UNITED STATES
SECURITIES AND EXCHANGE COMMISSION
Washington, D.C. 20549
FORM 8-K
CURRENT REPORT
Pursuant to Section 13 or 15(d)
of the Securities Exchange Act of 1934
Date of Report (Date of earliest event reported): July 30, 2013 (July 26, 2013)
STATE AUTO FINANCIAL CORPORATION
(Exact name of registrant as specified in its charter)
Ohio | 0-19289 | 31-1324304 | ||
(State or other jurisdiction of incorporation) |
(Commission File Number) |
(IRS Employer Identification No.) |
518 East Broad Street, Columbus, Ohio | 43215-3976 | |
(Address of principal executive offices) | (Zip Code) |
Registrants telephone number, including area code: (614) 464-5000
Not Applicable
(Former name or former address, if changed since last report.)
Check the appropriate box below if the Form 8-K filing is intended to simultaneously satisfy the filing obligation of the registrant under any of the following provisions (see General Instruction A.2. below):
¨ | Written communications pursuant to Rule 425 under the Securities Act (17 CFR 230.425) |
¨ | Soliciting material pursuant to Rule 14a-12 under the Exchange Act (17 CFR 240.14a-12) |
¨ | Pre-commencement communications pursuant to Rule 14d-2(b) under the Exchange Act (17 CFR 240.14d-2(b)) |
¨ | Pre-commencement communications pursuant to Rule 13e-4(c) under the Exchange Act (17 CFR 240.13e-4(c)) |
Section 1. Registrants Business and Operations
Item 1.01 | Entry into a Material Definitive Agreement. |
On July 26, 2013, State Auto Property & Casualty Insurance Company (the Company or State Auto P&C), a wholly owned insurance subsidiary of State Auto Financial Corporation (State Auto Financial), entered into a Credit Agreement (the New Credit Agreement) as borrower with a syndicate of financial institutions, as lenders party thereto, KeyBank National Association, as Administrative Agent, Lead Arranger, Sole Book Runner and Swingline Lender, and JPMorgan Chase Bank, N.A. and PNC Bank, National Association, as Co-Documentation Agents. The New Credit Agreement provides State Auto P&C with a $100.0 million five-year revolving credit facility (the New Credit Facility). During the term of the New Credit Facility, State Auto P&C has the right to increase the total facility amount by up to $50.0 million, provided that no event of default has occurred and is continuing. The New Credit Facility is available for general corporate purposes, including working capital, acquisitions and liquidity purposes. The New Credit Facility provides for interest-only payments during its term, with principal due in full at maturity. Interest is based on either the London interbank offered rate or a base rate plus a calculated margin amount. All advances under the New Credit Agreement are to be fully secured by a pledge of specific investment securities of the Company. State Auto P&Cs New Credit Facility replaced State Auto Financials existing $100.0 million revolving credit facility, which was terminated. See Item 1.02 below.

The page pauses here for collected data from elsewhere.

Lemma autocast_eval_loop (batches : list eval_batch) :
  forall k,
    filter is_autocast (List.concat (eval_loop_events k batches))
    = List.concat (map (fun _ => [EvAutocastEnter; EvAutocastExit]) batches).
Proof.
  induction batches as [| b rest IH]; intros k; [reflexivity |].
  cbn [eval_loop_events List.concat map]. rewrite filter_app, IH. reflexivity.
Qed.

Lemma filter_print_or_plot (p : event -> bool) (tr : trace) :
  (forall e, is_print_or_plot e = true -> p e = false) ->
  forallb is_print_or_plot tr = true -> filter p tr = [].
Proof.
  intros Hp H. induction tr as [| e tr IH]; [reflexivity |].
  cbn [forallb] in H. apply andb_prop in H. destruct H as [He Htr].
  cbn [filter]. rewrite (Hp e He). exact (IH Htr).
Qed.

(** X12.  Every forward pass of [evaluate] runs inside an autocast region of
    its own: the call of the model on batch [i] comes right after the batch
    was handed out, moved to the device and the region entered, and the
    region is left right after the criterion was applied to the output;
    one region is opened and closed per batch, never nested, and nothing
    else enters or leaves one. *)
Theorem forward_inside_autocast :
  forall c : eval_call,
    (forall (pre post : trace) (i : nat),
        fst (evaluate c) = pre ++ EvForward i :: post ->
        exists (b : eval_batch) (pre' post' : trace),
          nth_error (ec_data_loader c) i = Some b
          /\ pre = pre' ++ [EvYield i; EvToDevice; EvToDevice; EvAutocastEnter]
          /\ post = EvCriterion i :: EvAutocastExit :: post')
    /\ filter is_autocast (fst (evaluate c))
       = List.concat (map (fun _ => [EvAutocastEnter; EvAutocastExit]) (ec_data_loader c)).
Proof.
  intros c. destruct (eval_trace_form c) as [post_pass [Hpp Et]]. split.
  - intros pre post i H. rewrite Et in H. unfold eval_pass in H.
    change (EvNoGradEnter :: (EvModelEval :: ?l ++ ?t1) ++ ?t2)
      with ([EvNoGradEnter; EvModelEval] ++ (l ++ t1) ++ t2) in H.
    rewrite <- app_assoc in H.
    apply app_split_occurrence in H. destruct H as [[m [E1 _]] | [m [E1 E2]]].
    { exfalso. revert E1. apply (no_occurrence is_forward); reflexivity. }
    apply app_split_occurrence in E2. destruct E2 as [[m' [E2 E3]] | [m' [_ E3]]].
    2:{ exfalso. revert E3. apply (no_occurrence is_forward); [| reflexivity].
        cbn [app forallb is_forward negb andb]. rewrite forallb_app.
        cbn [forallb is_forward negb andb]. rewrite andb_true_r.
        revert Hpp. apply forallb_weaken. intros e He. destruct e; try discriminate He;
          reflexivity. }
    apply eval_loop_occurrence in E2.
    destruct E2 as [done [b [rest [pre' [post' [Eb [Ei [Ep Eq]]]]]]]].
    cbn [Nat.add] in Ei. unfold eval_iteration_events in Ei.
    apply (unique_occurrence is_forward
             [EvYield (List.length done); EvToDevice; EvToDevice; EvAutocastEnter])
      in Ei; [| reflexivity | reflexivity | reflexivity].
    destruct Ei as [Epre [Ee Epost]]. injection Ee as ->.
    exists b. eexists. eexists. split; [rewrite Eb; apply nth_error_middle |].
    split.
    + rewrite E1, Ep, Epre. rewrite app_assoc. reflexivity.
    + rewrite E3, Eq, Epost. cbn [app]. reflexivity.
  - rewrite Et. unfold eval_pass.
    change (EvNoGradEnter :: (EvModelEval :: ?l ++ ?t1) ++ ?t2)
      with ([EvNoGradEnter; EvModelEval] ++ (l ++ t1) ++ t2).
    rewrite !filter_app, autocast_eval_loop.
    rewrite (filter_print_or_plot is_autocast post_pass) by
      (trivial; intros e He; destruct e; try discriminate He; reflexivity).
    cbn [filter is_autocast app]. rewrite !app_nil_r. reflexivity.
Qed.

(** The forward pass of the second of two batches. *)
Lemma forward_inside_autocast_witness :
  exists (b : eval_batch) (pre' post' : trace),
    nth_error (ec_data_loader Examples.plain_eval) 1 = Some b
    /\ firstn 20 (fst (evaluate Examples.plain_eval))
       = pre' ++ [EvYield 1; EvToDevice; EvToDevice; EvAutocastEnter]
    /\ skipn 21 (fst (evaluate Examples.plain_eval))
       = EvCriterion 1 :: EvAutocastExit :: post'.
Proof.
  exact (proj1 (forward_inside_autocast Examples.plain_eval)
           (firstn 20 (fst (evaluate Examples.plain_eval)))
           (skipn 21 (fst (evaluate Examples.plain_eval))) 1%nat eq_refl).
Defined.
(** ... and its only possible call to the overlay is a hide, to an instance
    that exists. *)
Lemma handle_other_calls (env : Env) (ev : Event) (v : FloatingMenuView)
    (c : Call) :
  isUpdateEvent ev = false -> ev <> EvDestroy ->
  c ∈ calls (handle env ev v) -> isOverlayCall c = true ->
  c = TippyHide /\ is_Some (tippy v).
Proof.
  intros Hu Hd.
  assert (Hhide : c ∈ calls (hide v) -> c = TippyHide /\ is_Some (tippy v)).
  { rewrite hide_run. unfold calls. simpl.
    destruct (tippy v); [| now intros Hc%elem_of_nil].
    intros ->%list_elem_of_singleton. eauto. }
  assert (Hblur : forall event,
    c ∈ calls (blurHandler env event v) -> isOverlayCall c = true ->
    c = TippyHide /\ is_Some (tippy v)).
  { intros event.
    destruct (blurHandler_cases env event v) as [-> | [-> | [_ ->]]];
      [now intros Hc%elem_of_nil | now intros Hc%elem_of_nil | auto]. }
  destruct ev as [| key | | event | event | view oldState | | | t |];
    simpl in *; try discriminate; try congruence; try apply Hblur.
  - unfold mousedownHandler, calls. run_M.
    intros ->%list_elem_of_singleton. discriminate.
  - rewrite keydownHandler_run.
    destruct (String.eqb key "Escape"); unfold calls; simpl;
      [| now intros Hc%elem_of_nil].
    intros Hc Ho. apply elem_of_app in Hc as [Hc | Hc].
    + apply Hhide. now rewrite hide_run.
    + apply list_elem_of_singleton in Hc. subst. discriminate.
  - unfold focusHandler, calls. run_M.
    intros ->%list_elem_of_singleton. discriminate.
  - unfold calls. run_M. intros ->%list_elem_of_singleton. discriminate.
  - unfold calls. run_M. now intros Hc%elem_of_nil.
  - destruct t; try discriminate; unfold calls; run_M;
      try destruct (textarea env); simpl;
      rewrite ?elem_of_cons, ?elem_of_nil; intros Hc Ho;
      intuition (subst; discriminate).
Qed.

The New Credit Agreement contains certain covenants, including financial covenants that require State Auto Financial to (i) maintain a minimum net worth and (ii) not exceed a certain debt to capitalization ratio.
Item 1.02 | Termination of a Material Definitive Agreement. |
In connection with State Auto P&Cs entering into the New Credit Agreement, State Auto Financial terminated its Credit Agreement dated September 29, 2011 (the Old Credit Agreement). The Old Credit Agreement provided State Auto Financial with a $100.0 million five-year unsecured revolving credit facility.
Section 2 Financial Information
Item 2.03 | Creation of a Direct Financial Obligation or an Obligation under an Off-Balance Sheet Arrangement of a Registrant. |
Information concerning State Auto P&Cs new Credit Agreement is set forth in Item 1.01, which information is incorporated herein by reference.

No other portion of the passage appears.